As we all know, we are a community based on cooperation. This also means that we must understand each other and see what each thing is supposed to do. I would like to talk about reading other’s ideas because of two basic reasons. The first is correcting stuff. Why do we have to use signs “on purpose” and why do some stations fail even though they are copied from the working ones? And what does that mean in general?
In not only the last several PSGs we encounter one element – difference. Of course everyone of us is different and thinks in different ways. This can mostly be seen on spots with many signs like: Shouldn’t here be PBS? Shouldn’t here be presignals? Shouldn’t here be <whatever>? The solution often differs, but for example in case of presignals x PBS it often influences at least positioning, often PBS things are a tile shorter than presignals. I am talking about the fact that quite often people ask or just straight modify other’s work without thinking about it and not trying to get the idea that is behind it and why it is built as it is. Sure, we are cooperators and we should talk about things but we don’t have to talk about everything a million times.
The result of this article is NOT that I would like to unify our minds to make sheep of us, neither to start making some conventions. No. The thing why I write this is that I want to ask you what would you say if I started blogging some kind of occasional revue where would be noted some interesting things built around our servers, with some notes from authors and some shown possibilities with clarifications and FAQ. That way people could learn faster, and of course it would prevent some errors and needless questions. 😉 What is your opinion?
Here follows a taster version, as episode number 1:
Advanced Building Revue 01: The conditional overflow
This is the first part of this series. There also will be notes in italics, which are related to the article above.
In the latest several PSGs we had the possibility to see V453000’s pickup station with conditional overflow. In this Advanced Building Revue part we will take a look into that.
The purpose of this station is to have an overflow which doesn’t affect trains under normal circumstances. (normal circumstances = there is enough supplies or empty platforms for the incoming train, therefore no train needs to wait). The whole construction is fairly easy:
Here we can see the most basic form of this design. It is TL3, 10 platforms per line. Let’s get to building.
The most important thing is – as almost always – signaling. The train just passes by around the twoway signals if they are red (if a train is already waiting there). This way they try each of these and only in case there is no one green, it will be sent to the overflow.
The penalty and PF trap are in some cases optional as the depot is a penalty itself and trains *should* find the path to the station even that way. Both the penalty and the PF trap are highly recommended to be built though, making 100% sure it will work properly.
Also an essential thing is using a timer at the depot join. This makes the train regulation more powerful, because trains that overflow can not get that easily back to the network, so if there is more than needed trains, they are quickly put into the overflow depot but then the overflow “tries” slowly how many can be sent back to the network.
Why that many platforms?

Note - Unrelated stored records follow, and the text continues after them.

(* ===== verification/GoText.v ===== *)
(** * Searching, trimming and sorting text (Go's [strings] and [sort])

    What the templates and the generators use of the two packages. *)

From S2P Require Import Prelude GoStrings.
Local Open Scope go_scope.
Local Open Scope Z_scope.

(** [s[a:b]] *)
Definition slice (a b : nat) (s : string) : string := take_string (b - a) (drop_string a s).

(** [strings.Index] and [strings.LastIndex] *)
Fixpoint Index (s sub : string) : option nat :=
  if HasPrefix s sub then Some O
  else match s with EmptyString => None | String _ rest => option_map S (Index rest sub) end.
Fixpoint LastIndex (s sub : string) : option nat :=
  match s with
  | EmptyString => if HasPrefix s sub then Some O else None
  | String _ rest => match LastIndex rest sub with
                     | Some i => Some (S i)
                     | None => if HasPrefix s sub then Some O else None
                     end
  end.

Definition TrimPrefix (s p : string) : string := if HasPrefix s p then drop_string (String.length p) s else s.
Definition TrimSuffix (s p : string) : string :=
  if HasSuffix s p then take_string (String.length s - String.length p) s else s.
Fixpoint Repeat (c : ascii) (n : nat) : string :=
  match n with O => EmptyString | S n' => String c (Repeat c n') end.
(** [strings.ReplaceAll] of one byte *)
Fixpoint replace_char (c : ascii) (by_ s : string) : string :=
  match s with
  | EmptyString => EmptyString
  | String x rest => (if bool_decide (x = c) then by_ else String x EmptyString) +:+ replace_char c by_ rest
  end.

(** [strings.Contains], [strings.IndexByte], [strings.Count] of a byte *)
Definition Contains (s sub : string) : bool := match Index s sub with Some _ => true | None => false end.
Definition IndexByte (s : string) (c : ascii) : option nat := Index s (String c EmptyString).
Fixpoint Count (s : string) (c : ascii) : nat :=
  match s with
  | EmptyString => O
  | String x rest => ((if bool_decide (x = c) then 1 else 0) + Count rest c)%nat
  end.

(** [sort.Strings] *)
Fixpoint insert_string (s : string) (l : list string) : list string :=
  match l with
  | [] => [s]
  | t :: rest => if String.leb s t then s :: l else t :: insert_string s rest
  end.
Definition sort_strings (l : list string) : list string := foldr insert_string [] l.

Lemma insert_string_perm s l : insert_string s l ≡ₚ s :: l.
Proof. induction l as [|t l IH]; [done|]. cbn. destruct (String.leb s t); [done|]. rewrite IH. apply Permutation_swap. Qed.
Lemma sort_strings_perm l : sort_strings l ≡ₚ l.
Proof. induction l as [|s l IH]; [done|]. cbn. by rewrite insert_string_perm, IH. Qed.
Lemma elem_of_sort_strings x l : x ∈ sort_strings l <-> x ∈ l.
Proof. by rewrite sort_strings_perm. Qed.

It isn’t absolutely needed but we want to make the station able to work as a completely ordinary station without overflow unless the overflow is needed. Which is basically the point of being conditional.
Also don’t forget about appropriate waiting spaces behind the twoway signals! They can be longer but definitely not shorter than 1x TL.

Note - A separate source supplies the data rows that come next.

Lemma Validate_accepts cur t :
  Csrf.Validate json_decode cur t = None ->
  exists s, cur = Some s /\ t <> EmptyString /\
    Session_Get json_decode Csrf.sessionKey s = (true, Ok (Some t)) /\ is_Some (Csrf.decode t).
Proof.
  destruct cur as [s|]; [|done]. intros Hv. apply Validate_spec in Hv as [Hg Hd]. exists s.
  split_and!; try done. intros ->. by destruct Hd.
Qed.
End Gate.

(** C7. The CSRF middleware is a gate.  A request with a safe method goes to the handler
    unchanged.  With any other method, either the session of the request holds exactly the
    token that the request carries, in one header value or one body field and never in the
    query, and the handler runs on the request with its session marked as used; or the
    middleware returns an error that does not depend on the handler at all: the handler has
    not run, and the session, the store and the response are as before. *)
Theorem csrf_middleware_is_a_gate {St} (json_decode : string -> result string)
    (next : H St unit) c o c' :
  CSRF json_decode next c = (o, c') ->
  if csrfSafeMethod (Method (request c)) then next c = (o, c')
  else
    (exists ss s token c1, session_ c = Some ss /\ current ss = Some s /\ carries_token c token /\
       Session_Get json_decode Csrf.sessionKey s = (true, Ok (Some token)) /\
       is_Some (Csrf.decode token) /\ next c1 = (o, c') /\
       same_but_form (set_session (Some (mark_accessed ss)) c) c1) \/
    (exists e, o = Failed e /\ (forall next', CSRF json_decode next' c = (o, c')) /\
       store_ c' = store_ c /\ writers c' = writers c /\
       (session_ c' ≫= current) = (session_ c ≫= current)).
Proof.
  destruct (csrfSafeMethod (Method (request c))) eqn:Hsafe.
  { unfold CSRF, hgets. unfold hbind at 1. by rewrite Hsafe. }
  intros Hrun. pose proof (CSRF_run json_decode c Hsafe) as Heq. rewrite Heq in Hrun.
  destruct (session_ c) as [ss|] eqn:Hss.
  2:{ right. injection Hrun as <- <-. eexists. split; [done|]. split; [exact Heq|]. by rewrite Hss. }
  set (c0 := set_session (Some (mark_accessed ss)) c) in *.
  unfold hbind in Hrun, Heq. destruct (submittedCSRFToken c0) as [ot c1] eqn:Et.
  destruct (submitted_spec _ _ _ Et) as [Hk Hcarry].
  assert (forall e, (o, c') = (Failed e, c1) -> (forall next', CSRF json_decode next' c = (o, c')) ->
    exists e, o = Failed e /\ (forall next', CSRF json_decode next' c = (o, c')) /\
       store_ c' = store_ c /\ writers c' = writers c /\ (session_ c' ≫= current) = current ss) as Href.
  { intros e [= -> ->] Hall. destruct Hk as (? & ? & Hse). exists e. by rewrite Hse. }
  destruct ot as [t|e|p]; [|right; apply (Href e); [done|]; intros; by rewrite Heq|done].
  unfold verdict in Hrun, Heq. destruct (Csrf.Validate json_decode (current ss) t) as [e|] eqn:Hv.
  - right. destruct (errors_Is e Csrf.ErrInvalidToken);
      (eapply Href; [symmetry; exact Hrun|]; intros; rewrite Heq; exact Hrun).
  - left. destruct (Validate_accepts _ _ _ Hv) as (s & Hs & Hne & Hg & Hd).
    exists ss, s, t, c1. split_and!; try done.
    destruct (Hcarry Hne) as [Hh|f Hh Hf Hfv]; [by apply in_header|].
    unfold c0 in Hf. rewrite Form_set_session in Hf. by eapply in_body.
Qed.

The first very vital modification is to reduce number of platforms – mainly in case there is not enough space. It truly is possible to reduce the number of stations. (don’t ask how exactly as it depends on situation – trains, wagons) One is sure: if we reduce number of platforms, we stress the overflow more. This can result in a slow/jam in the overflow if stressed too much!
Ro-ro or terminus
Another very important and often used modification is that this station can be made in both ro-ro and terminus variants. The ro-ro just bridges the overflow track, merges and just goes away wherever needed.
Frequently Asked Questions
Q: Why overflow?
A: The delivery of raw materials fluctuates, trains come at least a bit in waves, the production of the secondary changes. In order to regulate the amount of trains that pickup the products is very nice to use the overflow because it prevents any jams that could even cause some ML congestions.
Q: Why not presignals?
A: Because we want the trains to just pass around the normal signals, therefore we do not need the signals to be connected to those in from of them and interact with each other. It would actually waste most of the mechanism.
Q: Why timer?
A: The timer is not needed if the priority of the depot join is long enough but it is a very nice tool how to make trains stay in the overflow longer when they happen to overflow, so they stack in the depot if there is just too much of them. The settings of the actual delay of the timer has to be adjusted with situation.
Q: Why the PF trap?
A: To ensure that the trains would not stay waiting in front of one of the twoway signals, meaning that it can not find a path through the overflow. PF trap is making sure it works. A penalty is essential to be used in that path to make sure trains try to go into the real station first before they consider going to the overflow.
This station is a very effective overflow-styled design and I really like it used for pickup stations. In my opinion it is best for basically any TL, if there is enough space but note that lower TLs have less trouble with the slow at depots which can either require doubling of depot with higher TLs or it could mean that it is better used with lower TL. All in all pretty solid thing.